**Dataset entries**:
= = = = =

Lemma fstep_ok w t' : table_ok w → fstep (p_files w) t' → table_ok (set_p_files t' w).
Proof.
  intros Hok [Hok' Hd]. assert (∀ q, files t' !! q = None ↔ files (p_files w) !! q = None) as Hn.
  { intros q. rewrite !eq_None_not_Some. by rewrite Hd. }
  constructor; simpl; try apply Hok; [done|..].
  - intros i p Hi Hp Hne. apply Hd. by eapply (po_open _ Hok).
  - apply Hn, Hok.
  - intros p Hp. rewrite Hn. by apply (po_fresh _ Hok).
Qed.
Lemma fstep_proc h w t' : proc_ok h w → fstep (p_files w) t' → proc_ok h (set_p_files t' w).
Proof. intros [? ?] ?. split; [by apply fstep_ok|done]. Qed.

Lemma fstep_pos t p f pos s' : files_ok t → files t !! p = Some f → 0 ≤ pos < 2 ^ 31 →
  (∀ j bs, contents (inodes t) j = Some bs → ∃ bs', contents s' j = Some bs' ∧ length bs' = length bs) →
  (∀ j, openers s' j = openers (inodes t) j) → (∀ j, denied s' j = denied (inodes t) j) →
  fstep t (FState (<[p := File (f_inode f) pos (f_deny f)]> (files t)) s').
Proof.
  intros Hok Hp Hpos Hc Ho Hd. split; [by apply set_pos_ok|]. intros q. simpl. rewrite lookup_insert_is_Some.
  destruct (decide (p = q)) as [->|]; naive_solver.
Qed.

Lemma wlp_ld_file p t (Q : file → fstate S → Prop) : (∀ f, files t !! p = Some f → Q f t) → wlp (ld_file p) t Q.
Proof. intros HQ f t'. unfold ld_file. destruct (files t !! p) eqn:E; [|done]. intros [= <- <-]. by apply HQ. Qed.

Lemma wlp_file_read t p size : files_ok t → wlp (file_read p size) t (λ _ t', fstep t t').
Proof.
  intros Hok. destruct (files t !! p) as [f|] eqn:Hp.
  - destruct (fo_inodes _ Hok p f Hp) as (_ & Hpos & bs & Hbs & Hl).
    destruct (file_read_any t p f bs size Hok Hp Hbs) as (s' & Hrun & Hc & Ho & Hd). eapply wlp_run; [exact Hrun|].
    apply fstep_pos; try done.
    + rewrite length_take, length_drop. lia.
    + intros j bs' Hj. rewrite Hc. eauto.
  - apply wlp_bind, wlp_ld_file. congruence.
Qed.

Lemma wlp_file_write t p data : files_ok t → Z.of_nat (length data) < 2 ^ 31 → wlp (file_write p data) t (λ _ t', fstep t t').
Proof.
  intros Hok Hdl. destruct (files t !! p) as [f|] eqn:Hp.
  - destruct (fo_inodes _ Hok p f Hp) as (_ & Hpos & bs & Hbs & Hl).
    destruct (file_write_spec t p f bs data Hok Hp Hbs Hdl) as (n & s' & Hrun & Hn & Hc & Hother & Ho & Hd).
    eapply wlp_run; [exact Hrun|]. apply fstep_pos; try done.
    + destruct (decide _) in Hn; lia.
    + intros j bs' Hj. destruct (decide (j = f_inode f)) as [->|]; [|rewrite Hother by done; eauto].
      eexists. split; [exact Hc|]. assert (bs' = bs) as -> by congruence.
      rewrite !length_app, !length_take, length_drop. destruct (decide _) in Hn; lia.
  - apply wlp_bind, wlp_ld_file. congruence.
Qed.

= = = = =

Filter the entries down to the lines containing "rewrite". Copy each of those lines.

**ANSWER BOX**:
  { intros q. rewrite !eq_None_not_Some. by rewrite Hd. }
  - intros p Hp. rewrite Hn. by apply (po_fresh _ Hok).
  intros Hok Hp Hpos Hc Ho Hd. split; [by apply set_pos_ok|]. intros q. simpl. rewrite lookup_insert_is_Some.
    + rewrite length_take, length_drop. lia.
    + intros j bs' Hj. rewrite Hc. eauto.
    + intros j bs' Hj. destruct (decide (j = f_inode f)) as [->|]; [|rewrite Hother by done; eauto].
      rewrite !length_app, !length_take, length_drop. destruct (decide _) in Hn; lia.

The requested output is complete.